Once you have read the entries, please say how many lines hold the string "that", giving the number only.
+ + + +
(** * cpcp: a concurrent recursive copy

    A shallow embedding of [cpcp.go] (package [cpcp]): the driver [CPCP], the
    worker loop [copier], the Task Object pool and the Work Queue, together
    with the properties of the copy engine that the specification states.

    Layout of the development:
    - file modes, errors and file metadata as the [os] package presents them;
    - the configuration record and [fmtErr];
    - straight-line code that talks to the file system, written in a small
      free monad [prog] whose runs record every call and its answer;
    - the engine as a labelled transition system over the two channels, the
      Task Objects they carry, the WaitGroup counter, the workers and the
      driver;
    - invariants of the reachable states, the progress measure, and the
      theorems. *)

From Stdlib Require Import ZArith List String Ascii Lia Bool DecimalString HexadecimalString.
From Stdlib Require DecimalZ.
From stdpp Require Import base tactics option list.
Import ListNotations.

Local Open Scope string_scope.
Local Open Scope Z_scope.
Definition dquote : string := String (ascii_of_nat 34) "".

(** *** Lines *)

(** [s.split('\n')]. *)
Definition newline : ascii := ascii_of_nat 10.

Fixpoint split_lines (s : string) : list string :=
  match s with
  | EmptyString => [""]
  | String c s' =>
      if Ascii.eqb c newline then "" :: split_lines s'
      else
        match split_lines s' with
        | l :: ls => String c l :: ls
        | [] => [String c ""]
        end
  end.

(** [s.trimEnd()], [s.trim()]. *)
Fixpoint trimEnd (s : string) : string :=
  match s with
  | EmptyString => EmptyString
  | String c s' =>
      match trimEnd s' with
      | EmptyString => if is_space c then EmptyString else String c EmptyString
      | kept => String c kept
      end
  end.

Definition trim (s : string) : string := trimEnd (skip_spaces s).

(** *** Objects *)

(** [delete o[k]]: every binding of the key goes. *)
Fixpoint remove_field {V} (k : string) (fs : list (string * V)) : list (string * V) :=
  match fs with
  | [] => []
  | (k', v) :: rest =>
      if String.eqb k k' then remove_field k rest else (k', v) :: remove_field k rest
  end.

(** [{...o, k: v}] for a [v] that may be [undefined]: a property set to
    [undefined] is dropped, as [JSON.stringify] and every read of the
    code treat it. *)
Definition assign_field (k : string) (v : value) (fs : list (string * json))
  : list (string * json) :=
  match v with
  | Some j => set_field k j fs
  | None => remove_field k fs
  end.

(** [s.includes(sub)]. *)
Fixpoint includes (s sub : string) : bool :=
  startsWith s sub ||
  match s with
  | EmptyString => false
  | String _ s' => includes s' sub
  end.

End JS.

Import JS.

(** ** The user-data directory *)

(** What a file holds: text [JSON.parse] rejects (the empty file is one),
    or a document. *)
Inductive contents : Type :=
| Raw (text : string)
| Doc (v : json).
Lemma delete_data_ok_inv (row_id : Z) (s s' : state) :
  delete_data row_id s = (Ok tt, s') ->
  row_ids (self s') = delete row_id (row_ids (self s)).
Proof.
  intros Hrun.
  destruct (row_ids (self s) !! row_id) as [row|] eqn:Hrow.
  2:{ unfold Adapter.delete_data in Hrun.
      rewrite (bind_ok _ _ s s (self s)) in Hrun by reflexivity.
      rewrite Hrow in Hrun.
      unfold mbind, Adapter.M_bind, Adapter.lift, fstring_int in Hrun.
      now destruct (Py.str_fits row_id). }
  destruct (_find_row_number row s) as [[n|e] s1] eqn:Hfind.
  2:{ unfold Adapter.delete_data in Hrun.
      rewrite (bind_ok _ _ s s (self s)) in Hrun by reflexivity.
      rewrite Hrow in Hrun. unfold mbind at 1, Adapter.M_bind at 1 in Hrun.
      now rewrite Hfind in Hrun. }
  destruct (delete_data_located row_id row n s s1 Hrow Hfind) as (Hself & _ & Heq).
  rewrite Heq in Hrun. clear Heq.
  match type of Hrun with
  | (Adapter.send tzinfo session ?req ≫= ?f) s1 = _ =>
      match f with
      | (fun response => _ ≫= (fun payload => _ ≫= (fun _ => ?k))) =>
          destruct (exchange_cases req k s1) as [[_ Heq] | [_ [e Heq]]];
          rewrite Heq in Hrun; clear Heq
      end
  end; [| discriminate].
  injection Hrun as <-. cbn. now rewrite Hself.
Qed.

(** X18. An identifier that delete_data has deleted is gone: with the
    same identifier again, delete_data and update_data raise
    ProgrammingError (for an identifier of more digits than the interpreter
    writes, the [ValueError] of the f-string), and send nothing. *)
Theorem delete_data_twice (row_id : Z) (row : loc) (s : state) :
  fst (delete_data row_id s) = Ok tt ->
  let s' := snd (delete_data row_id s) in
  delete_data row_id s'
  = (Raise (if Py.str_fits row_id
            then ProgrammingError
                   [Lit ("Invalid row to delete: " +:+ Py.str_int row_id)]
            else ValueError), s')
  /\ update_data row_id row s'
     = (Raise (if Py.str_fits row_id
               then ProgrammingError
                      [Lit ("Invalid row to update: " +:+ Py.str_int row_id)]
               else ValueError), s').
Proof.
  destruct (delete_data row_id s) as [r s'] eqn:Hrun. cbn [fst snd].
  intros ->. apply delete_data_ok_inv in Hrun.
  assert (row_ids (self s') !! row_id = None) as Hgone
    by (rewrite Hrun; apply lookup_delete_eq).
  split.
  - unfold Adapter.delete_data.
    rewrite (bind_ok _ _ s' s' (self s')) by reflexivity. rewrite Hgone.
    unfold mbind, Adapter.M_bind, Adapter.lift, fstring_int.
    now destruct (Py.str_fits row_id).
  - unfold Adapter.update_data.
    rewrite (bind_ok _ _ s' s' (self s')) by reflexivity. rewrite Hgone.
    unfold mbind, Adapter.M_bind, Adapter.lift, fstring_int.
    now destruct (Py.str_fits row_id).
Qed.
+ + + +
#### [Your solution]
4